__Instructions to follow__. From the listing below, output only the lines starting at the line that has "progress : list progress_row;" and ending at the line that has "av_grade_out_of_10 : option Z;", exactly as they appear, ends included.

__Input for this task__.
(** Inside a window of client [k] that holds [n] hits, the request of [k]
    at position [i] of a run passes exactly when [n] and the requests of
    [k] up to and including it stay within the ceiling. Requests of other
    clients in between change nothing. *)
Lemma limit_all_in_window (o : RateLimit.Options) (k : string) (reqs : list Request) :
  forall (c : Ctx) (n rt : Z),
    store c !! k = Some {| hits := n; resetTime := rt |} ->
    (forall r, r ∈ reqs -> ip r = k -> received_at r < rt) ->
    forall (i : nat) (r : Request),
      reqs !! i = Some r -> ip r = k ->
      exists c',
        limit_all o c reqs !! i =
        Some (if bool_decide (n + count_key k (take (S i) reqs) <= RateLimit.max o)
              then Next c' else Send c' RateLimit.too_many_requests).
Proof.
  induction reqs as [|a reqs IH]; intros c n rt Hst Hin i r Hi Hk; [discriminate Hi|].
  destruct i as [|i].
  - simpl in Hi. injection Hi as ->. subst k. simpl limit_all. simpl lookup.
    rewrite (rateLimit_in_window o c r n rt Hst) by (apply Hin; [left|reflexivity]).
    change (take 1 (r :: reqs)) with [r]. rewrite count_key_cons.
    rewrite decide_True by reflexivity. change (count_key (ip r) []) with 0.
    eexists. f_equal.
    destruct (Z.ltb_spec (RateLimit.max o) (n + 1)).
    + rewrite bool_decide_eq_false_2 by lia. reflexivity.
    + rewrite bool_decide_eq_true_2 by lia. reflexivity.
  - simpl in Hi. simpl limit_all. rewrite lookup_cons.
    change (take (S (S i)) (a :: reqs)) with (a :: take (S i) reqs).
    rewrite count_key_cons.
    assert (Hin' : forall r', r' ∈ reqs -> ip r' = k -> received_at r' < rt)
      by (intros r' Hr'; apply Hin; right; exact Hr').
    destruct (decide (ip a = k)) as [Ha|Ha].
    + destruct (IH (ctx_of (RateLimit.rateLimit o c a)) (n + 1) rt) with (i := i) (r := r)
        as [c' Hc']; try assumption.
      { rewrite <- Ha in Hst |- *.
        rewrite (rateLimit_in_window o c a n rt Hst) by (apply Hin; [left|exact Ha]).
        destruct (RateLimit.max o <? n + 1); simpl; apply lookup_insert_eq. }
      exists c'. rewrite Hc', Z.add_assoc. reflexivity.
    + destruct (IH (ctx_of (RateLimit.rateLimit o c a)) n rt) with (i := i) (r := r)
        as [c' Hc']; try assumption.
      { rewrite rateLimit_ctx. unfold RateLimit.increment. simpl.
        rewrite lookup_insert_ne by exact Ha. exact Hst. }
      exists c'. rewrite Hc', Z.add_0_l. reflexivity.
Qed.

(** C3: take any client [k] and a run of requests that opens a window for
    [k] with its first request, all later requests of [k] falling inside
    the 15 minutes that follow. Among the requests of [k], the first 100
    are passed on and the 101st and every later one is answered with the
    rejection, whatever other clients send in between. Once a client's
    window has elapsed, its next request is passed on and starts a new
    window with one hit. *)
Theorem limiter_admits_100_per_window (k : string) (c : Ctx) (first : Request)
    (rest : list Request) :
  ip first = k ->
  match store c !! k with
  | Some w => resetTime w <= received_at first
  | None => True
  end ->
  (forall r, r ∈ rest -> ip r = k -> received_at r < received_at first + 15 * 60 * 1000) ->
  (forall (i : nat) (r : Request),
     (first :: rest) !! i = Some r -> ip r = k ->
     exists c',
       limit_all limiter_options c (first :: rest) !! i =
       Some (if bool_decide (count_key k (take (S i) (first :: rest)) <= 100)
             then Next c' else Send c' RateLimit.too_many_requests)) /\
  (forall (c2 : Ctx) (r : Request) (w : Window),
     ip r = k -> store c2 !! k = Some w -> resetTime w <= received_at r ->
     RateLimit.rateLimit limiter_options c2 r =
     Next (set_store c2
             (<[k := {| hits := 1; resetTime := received_at r + 15 * 60 * 1000 |}]>
                (store c2)))).
Proof.
  intros Hfirst Hopen Hin. split.
  - intros i r Hi Hk. destruct i as [|i].
    + simpl in Hi. injection Hi as ->. simpl limit_all. simpl lookup.
      rewrite <- Hk in Hopen. rewrite (rateLimit_new_window _ _ _ Hopen).
      change (take 1 (r :: rest)) with [r]. rewrite count_key_cons.
      rewrite decide_True by exact Hk. eexists. reflexivity.
    + simpl in Hi. simpl limit_all. rewrite lookup_cons.
      change (take (S (S i)) (first :: rest)) with (first :: take (S i) rest).
      rewrite count_key_cons, decide_True by exact Hfirst.
      apply (limit_all_in_window limiter_options k rest _ 1
               (received_at first + 15 * 60 * 1000)) with (r := r); try assumption.
      rewrite <- Hfirst in Hopen |- *. rewrite (rateLimit_new_window _ _ _ Hopen).
      simpl. apply lookup_insert_eq.
  - intros c2 r w Hr Hst Hle. rewrite <- Hr in Hst |- *.
    pose proof (rateLimit_new_window limiter_options c2 r) as Hnew.
    rewrite Hst in Hnew. exact (Hnew Hle).
Qed.
Record classroom := {
  c_id : Z;
  c_teacher_id : Z;
  c_name : string;
  c_code : string
}.

Record classroom_student := {
  cs_classroom_id : Z;
  cs_student_id : Z;
  cs_joined_at : Z
}.

Record assignment := {
  a_id : Z;
  a_classroom_id : Z;
  a_lesson_id : Z;
  a_lesson_lang : string;
  a_due_date : option string;
  a_comment : string;
  a_created_at : Z
}.

Record submission := {
  s_id : Z;
  s_assignment_id : Z;
  s_student_id : Z;
  s_status : sub_status;
  s_completed_at : option Z;
  s_score : option Z;
  s_grade_out_of_10 : option Z
}.

Record progress_row := {
  p_student_id : Z;
  p_lesson_id : Z;
  p_lesson_lang : string;
  p_completed_at : Z;
  p_score : Z;
  p_xp : Z
}.

Record notification := {
  n_user_id : Z;
  n_title : string;
  n_body : string;
  n_classroom_id : option Z;
  n_is_read : bool;
  n_created_at : Z
}.

Record stream_post := {
  sp_classroom_id : Z;
  sp_author_id : Z;
  sp_kind : post_kind;
  sp_title : string;
  sp_body : string;
  sp_audience : post_audience;
  sp_student_id : option Z;
  sp_created_at : Z
}.

(** The database file. [seq_assignments] and [seq_submissions] are the
    largest keys handed out so far by the two AUTOINCREMENT columns. *)
Record db := {
  users : list user;
  classrooms : list classroom;
  classroom_students : list classroom_student;
  assignments : list assignment;
  seq_assignments : Z;
  assignment_submissions : list submission;
  seq_submissions : Z;
  progress : list progress_row;
  notifications : list notification;
  stream_posts : list stream_post
}.

Definition empty_db : db :=
  {| users := []; classrooms := []; classroom_students := [];
     assignments := []; seq_assignments := 0;
     assignment_submissions := []; seq_submissions := 0;
     progress := []; notifications := []; stream_posts := [] |}.

(** ** Session, clock, responses *)

Record session := {
  sess_user_id : option Z;
  sess_role : option string
}.

Definition clock := nat -> Z.

Inductive exn :=
  ZeroDivisionError | TypeError | ValueError | OverflowError | IntegrityError.

(** What the quiz page shows: the [quiz_result] dictionary of [grade_quiz]. *)
Record quiz_result := {
  qr_score : Z;
  qr_passed : bool;
  qr_passing_score : Z;
  qr_assignment_completed : bool
}.

(** A row of the assignment list of the student page: the assignment, the
    columns of the LEFT JOIN on its submission, and the classroom name. *)
Record assignment_view := {
  av_assignment : assignment;
  av_status : option sub_status;
  av_score : option Z;
  av_grade_out_of_10 : option Z;
  av_classroom_name : string
}.

(** A row of the stream queries: the post with the two joined names. *)
Record feed_row := {
  fr_post : stream_post;
  fr_author_name : string;
  fr_classroom_name : string
}.

Inductive response :=
| redirect (endpoint : string) (flashed : option string)
| render_quiz (r : quiz_result)
| render_classroom (joined : list classroom) (views : list assignment_view)
    (stream_items : list feed_row)
| raised (e : exn).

__Solution__.
  progress : list progress_row;
  notifications : list notification;
  stream_posts : list stream_post
}.

Definition empty_db : db :=
  {| users := []; classrooms := []; classroom_students := [];
     assignments := []; seq_assignments := 0;
     assignment_submissions := []; seq_submissions := 0;
     progress := []; notifications := []; stream_posts := [] |}.

(** ** Session, clock, responses *)

Record session := {
  sess_user_id : option Z;
  sess_role : option string
}.

Definition clock := nat -> Z.

Inductive exn :=
  ZeroDivisionError | TypeError | ValueError | OverflowError | IntegrityError.

(** What the quiz page shows: the [quiz_result] dictionary of [grade_quiz]. *)
Record quiz_result := {
  qr_score : Z;
  qr_passed : bool;
  qr_passing_score : Z;
  qr_assignment_completed : bool
}.

(** A row of the assignment list of the student page: the assignment, the
    columns of the LEFT JOIN on its submission, and the classroom name. *)
Record assignment_view := {
  av_assignment : assignment;
  av_status : option sub_status;
  av_score : option Z;
  av_grade_out_of_10 : option Z;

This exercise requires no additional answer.